## PROBLEM DETAILS
Find the line with "DoubleAddCall (op : TransactionOutpoint)" in the entries below, then reproduce it and every line after it down to and including the line with "foldl (λ c k, delete", exactly.

## DATA SUPPLIED
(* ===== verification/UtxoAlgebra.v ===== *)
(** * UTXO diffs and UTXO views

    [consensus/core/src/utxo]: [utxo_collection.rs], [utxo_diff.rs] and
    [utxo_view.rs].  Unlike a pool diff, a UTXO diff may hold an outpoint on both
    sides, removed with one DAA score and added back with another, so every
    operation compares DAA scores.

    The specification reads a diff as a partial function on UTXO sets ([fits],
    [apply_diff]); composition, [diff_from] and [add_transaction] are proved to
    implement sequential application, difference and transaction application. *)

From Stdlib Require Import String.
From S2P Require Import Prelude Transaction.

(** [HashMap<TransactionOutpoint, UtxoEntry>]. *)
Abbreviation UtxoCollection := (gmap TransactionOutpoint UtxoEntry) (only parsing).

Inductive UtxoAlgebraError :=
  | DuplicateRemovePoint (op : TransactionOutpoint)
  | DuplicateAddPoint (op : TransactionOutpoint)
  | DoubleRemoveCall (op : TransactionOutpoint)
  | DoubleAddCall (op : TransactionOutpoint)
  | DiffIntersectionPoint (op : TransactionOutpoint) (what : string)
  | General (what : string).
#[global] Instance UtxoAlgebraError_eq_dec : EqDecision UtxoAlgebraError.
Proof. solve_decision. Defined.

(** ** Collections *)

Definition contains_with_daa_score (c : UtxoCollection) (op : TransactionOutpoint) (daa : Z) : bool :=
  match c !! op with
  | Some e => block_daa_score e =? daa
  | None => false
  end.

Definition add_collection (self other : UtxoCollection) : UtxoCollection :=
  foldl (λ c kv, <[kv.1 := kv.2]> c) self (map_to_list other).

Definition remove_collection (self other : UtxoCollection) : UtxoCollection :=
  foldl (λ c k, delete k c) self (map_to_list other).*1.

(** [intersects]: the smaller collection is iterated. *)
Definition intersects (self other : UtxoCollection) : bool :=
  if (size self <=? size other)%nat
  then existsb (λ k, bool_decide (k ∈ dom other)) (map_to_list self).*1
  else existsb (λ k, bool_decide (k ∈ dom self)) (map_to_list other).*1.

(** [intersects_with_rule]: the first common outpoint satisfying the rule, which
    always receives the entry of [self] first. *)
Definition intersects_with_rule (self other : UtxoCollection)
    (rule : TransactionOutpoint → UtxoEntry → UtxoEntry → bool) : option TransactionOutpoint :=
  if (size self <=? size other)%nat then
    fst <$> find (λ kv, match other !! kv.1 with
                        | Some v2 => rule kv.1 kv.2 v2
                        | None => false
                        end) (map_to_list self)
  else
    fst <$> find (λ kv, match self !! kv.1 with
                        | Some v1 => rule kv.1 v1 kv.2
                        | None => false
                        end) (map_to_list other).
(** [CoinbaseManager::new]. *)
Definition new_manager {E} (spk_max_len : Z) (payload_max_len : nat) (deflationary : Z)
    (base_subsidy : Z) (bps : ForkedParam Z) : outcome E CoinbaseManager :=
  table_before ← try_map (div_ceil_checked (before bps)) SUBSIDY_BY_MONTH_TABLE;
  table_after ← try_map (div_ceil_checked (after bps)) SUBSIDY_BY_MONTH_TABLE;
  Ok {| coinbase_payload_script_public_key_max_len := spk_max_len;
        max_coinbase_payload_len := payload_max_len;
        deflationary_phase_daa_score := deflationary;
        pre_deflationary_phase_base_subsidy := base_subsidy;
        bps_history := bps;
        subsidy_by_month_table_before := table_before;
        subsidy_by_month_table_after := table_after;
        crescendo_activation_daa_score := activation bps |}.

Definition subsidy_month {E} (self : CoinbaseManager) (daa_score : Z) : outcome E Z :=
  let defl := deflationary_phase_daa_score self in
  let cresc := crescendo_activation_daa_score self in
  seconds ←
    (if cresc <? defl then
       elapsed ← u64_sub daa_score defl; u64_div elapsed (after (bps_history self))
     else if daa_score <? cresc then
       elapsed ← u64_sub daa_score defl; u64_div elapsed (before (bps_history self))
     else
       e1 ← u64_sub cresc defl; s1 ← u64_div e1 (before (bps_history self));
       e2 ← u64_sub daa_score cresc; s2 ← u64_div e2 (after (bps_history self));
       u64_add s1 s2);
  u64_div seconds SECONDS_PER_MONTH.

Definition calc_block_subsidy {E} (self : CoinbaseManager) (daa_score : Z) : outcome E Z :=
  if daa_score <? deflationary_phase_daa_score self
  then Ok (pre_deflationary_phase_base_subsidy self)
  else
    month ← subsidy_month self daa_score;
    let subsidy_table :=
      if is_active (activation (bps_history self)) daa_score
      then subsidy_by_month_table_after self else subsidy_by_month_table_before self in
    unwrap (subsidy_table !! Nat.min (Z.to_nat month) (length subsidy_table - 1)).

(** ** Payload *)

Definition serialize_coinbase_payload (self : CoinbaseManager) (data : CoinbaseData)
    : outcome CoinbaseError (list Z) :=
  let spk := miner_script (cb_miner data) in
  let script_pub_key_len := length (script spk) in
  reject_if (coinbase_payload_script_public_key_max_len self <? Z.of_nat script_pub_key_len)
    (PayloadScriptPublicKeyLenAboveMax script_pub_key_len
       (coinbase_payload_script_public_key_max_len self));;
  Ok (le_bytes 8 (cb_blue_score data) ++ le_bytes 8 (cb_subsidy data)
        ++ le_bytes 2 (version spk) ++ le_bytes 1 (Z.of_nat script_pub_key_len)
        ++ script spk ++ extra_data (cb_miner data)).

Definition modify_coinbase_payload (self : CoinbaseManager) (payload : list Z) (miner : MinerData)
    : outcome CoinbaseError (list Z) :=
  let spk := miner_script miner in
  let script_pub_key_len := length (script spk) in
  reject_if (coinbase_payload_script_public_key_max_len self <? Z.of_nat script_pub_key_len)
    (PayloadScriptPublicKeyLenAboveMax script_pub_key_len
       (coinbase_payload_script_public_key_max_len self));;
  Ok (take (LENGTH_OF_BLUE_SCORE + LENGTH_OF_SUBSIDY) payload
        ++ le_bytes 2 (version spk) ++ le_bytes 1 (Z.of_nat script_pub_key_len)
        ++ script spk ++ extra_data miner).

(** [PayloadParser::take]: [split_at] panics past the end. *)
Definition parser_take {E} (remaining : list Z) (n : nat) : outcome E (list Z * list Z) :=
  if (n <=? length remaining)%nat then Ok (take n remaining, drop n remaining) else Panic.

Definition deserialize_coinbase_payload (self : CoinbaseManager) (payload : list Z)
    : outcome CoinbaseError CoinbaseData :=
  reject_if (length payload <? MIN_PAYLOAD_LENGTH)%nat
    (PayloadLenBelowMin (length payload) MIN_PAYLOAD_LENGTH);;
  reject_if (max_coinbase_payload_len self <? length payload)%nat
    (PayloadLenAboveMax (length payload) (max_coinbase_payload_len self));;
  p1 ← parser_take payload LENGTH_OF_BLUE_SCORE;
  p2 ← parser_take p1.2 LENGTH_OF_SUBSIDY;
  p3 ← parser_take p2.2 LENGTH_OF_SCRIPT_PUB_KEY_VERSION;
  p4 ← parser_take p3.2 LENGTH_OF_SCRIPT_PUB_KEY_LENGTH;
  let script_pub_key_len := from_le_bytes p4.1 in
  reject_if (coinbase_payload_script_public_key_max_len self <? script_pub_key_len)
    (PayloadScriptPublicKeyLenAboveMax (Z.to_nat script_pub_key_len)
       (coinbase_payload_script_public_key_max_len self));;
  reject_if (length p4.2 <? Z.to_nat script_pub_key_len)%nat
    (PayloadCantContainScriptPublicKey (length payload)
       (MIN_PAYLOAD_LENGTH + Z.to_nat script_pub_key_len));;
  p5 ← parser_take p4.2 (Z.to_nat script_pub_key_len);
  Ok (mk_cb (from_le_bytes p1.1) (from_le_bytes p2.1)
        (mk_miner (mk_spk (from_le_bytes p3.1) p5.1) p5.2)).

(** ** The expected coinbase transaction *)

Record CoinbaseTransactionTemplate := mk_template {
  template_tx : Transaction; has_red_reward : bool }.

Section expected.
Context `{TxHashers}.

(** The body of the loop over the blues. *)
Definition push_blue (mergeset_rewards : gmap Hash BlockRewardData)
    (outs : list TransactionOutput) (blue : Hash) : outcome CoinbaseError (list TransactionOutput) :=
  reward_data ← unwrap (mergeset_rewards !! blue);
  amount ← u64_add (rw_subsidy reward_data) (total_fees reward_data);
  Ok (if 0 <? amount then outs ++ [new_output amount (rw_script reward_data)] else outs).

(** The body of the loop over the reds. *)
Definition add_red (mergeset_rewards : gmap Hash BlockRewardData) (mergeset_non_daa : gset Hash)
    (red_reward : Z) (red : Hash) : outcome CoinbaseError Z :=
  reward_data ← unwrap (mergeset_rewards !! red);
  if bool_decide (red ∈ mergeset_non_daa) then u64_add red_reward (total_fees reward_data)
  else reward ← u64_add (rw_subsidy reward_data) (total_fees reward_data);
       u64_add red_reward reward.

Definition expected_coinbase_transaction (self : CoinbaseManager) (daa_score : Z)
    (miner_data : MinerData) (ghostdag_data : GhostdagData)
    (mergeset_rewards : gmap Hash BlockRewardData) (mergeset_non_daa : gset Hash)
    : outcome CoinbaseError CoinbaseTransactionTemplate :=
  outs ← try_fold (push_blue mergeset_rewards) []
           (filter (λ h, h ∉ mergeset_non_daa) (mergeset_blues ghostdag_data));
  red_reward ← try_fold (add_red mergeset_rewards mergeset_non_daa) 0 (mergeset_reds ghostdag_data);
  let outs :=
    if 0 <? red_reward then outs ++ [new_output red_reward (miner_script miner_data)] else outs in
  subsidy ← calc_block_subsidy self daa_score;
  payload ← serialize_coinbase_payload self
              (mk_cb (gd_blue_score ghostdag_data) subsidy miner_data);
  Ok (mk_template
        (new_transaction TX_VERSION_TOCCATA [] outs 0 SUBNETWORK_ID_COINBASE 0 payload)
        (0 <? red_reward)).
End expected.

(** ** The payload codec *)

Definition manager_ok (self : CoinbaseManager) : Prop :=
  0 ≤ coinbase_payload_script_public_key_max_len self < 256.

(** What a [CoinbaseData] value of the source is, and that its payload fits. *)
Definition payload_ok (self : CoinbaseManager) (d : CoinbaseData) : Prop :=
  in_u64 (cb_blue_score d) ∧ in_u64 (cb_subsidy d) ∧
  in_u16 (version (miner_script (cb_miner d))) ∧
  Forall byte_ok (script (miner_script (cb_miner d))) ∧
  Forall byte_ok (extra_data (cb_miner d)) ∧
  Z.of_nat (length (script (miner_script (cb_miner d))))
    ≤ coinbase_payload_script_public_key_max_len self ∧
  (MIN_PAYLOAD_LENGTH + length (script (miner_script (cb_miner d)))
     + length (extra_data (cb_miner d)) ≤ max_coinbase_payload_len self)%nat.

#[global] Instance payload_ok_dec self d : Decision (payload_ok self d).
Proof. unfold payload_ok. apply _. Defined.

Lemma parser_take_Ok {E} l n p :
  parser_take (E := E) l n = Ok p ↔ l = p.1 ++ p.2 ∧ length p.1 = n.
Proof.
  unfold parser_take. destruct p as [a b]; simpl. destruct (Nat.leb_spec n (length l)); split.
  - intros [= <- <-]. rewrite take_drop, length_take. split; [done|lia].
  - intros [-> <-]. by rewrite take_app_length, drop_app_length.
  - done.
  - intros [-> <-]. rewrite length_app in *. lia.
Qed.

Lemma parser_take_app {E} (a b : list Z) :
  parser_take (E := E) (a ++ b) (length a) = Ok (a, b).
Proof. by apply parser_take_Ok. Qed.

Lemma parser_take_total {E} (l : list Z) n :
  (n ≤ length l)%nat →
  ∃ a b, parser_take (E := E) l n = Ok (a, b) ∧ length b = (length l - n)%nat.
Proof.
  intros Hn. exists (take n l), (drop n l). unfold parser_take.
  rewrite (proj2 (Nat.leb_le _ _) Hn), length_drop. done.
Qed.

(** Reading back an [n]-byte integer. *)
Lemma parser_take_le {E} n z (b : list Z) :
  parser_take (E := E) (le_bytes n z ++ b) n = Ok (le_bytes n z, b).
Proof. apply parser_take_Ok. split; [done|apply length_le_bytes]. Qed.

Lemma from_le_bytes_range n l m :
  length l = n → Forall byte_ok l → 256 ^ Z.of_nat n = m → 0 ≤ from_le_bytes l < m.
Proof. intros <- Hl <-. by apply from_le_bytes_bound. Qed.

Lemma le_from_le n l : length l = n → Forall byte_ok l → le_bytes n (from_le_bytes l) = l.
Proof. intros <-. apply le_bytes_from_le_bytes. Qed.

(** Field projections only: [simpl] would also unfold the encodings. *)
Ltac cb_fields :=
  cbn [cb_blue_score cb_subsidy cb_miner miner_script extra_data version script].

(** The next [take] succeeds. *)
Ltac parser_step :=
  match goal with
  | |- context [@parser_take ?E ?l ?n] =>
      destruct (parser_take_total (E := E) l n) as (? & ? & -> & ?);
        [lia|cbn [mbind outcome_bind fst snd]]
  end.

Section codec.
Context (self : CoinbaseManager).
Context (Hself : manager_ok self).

## WORKED SOLUTION
  | DoubleAddCall (op : TransactionOutpoint)
  | DiffIntersectionPoint (op : TransactionOutpoint) (what : string)
  | General (what : string).
#[global] Instance UtxoAlgebraError_eq_dec : EqDecision UtxoAlgebraError.
Proof. solve_decision. Defined.

(** ** Collections *)

Definition contains_with_daa_score (c : UtxoCollection) (op : TransactionOutpoint) (daa : Z) : bool :=
  match c !! op with
  | Some e => block_daa_score e =? daa
  | None => false
  end.

Definition add_collection (self other : UtxoCollection) : UtxoCollection :=
  foldl (λ c kv, <[kv.1 := kv.2]> c) self (map_to_list other).

Definition remove_collection (self other : UtxoCollection) : UtxoCollection :=
  foldl (λ c k, delete k c) self (map_to_list other).*1.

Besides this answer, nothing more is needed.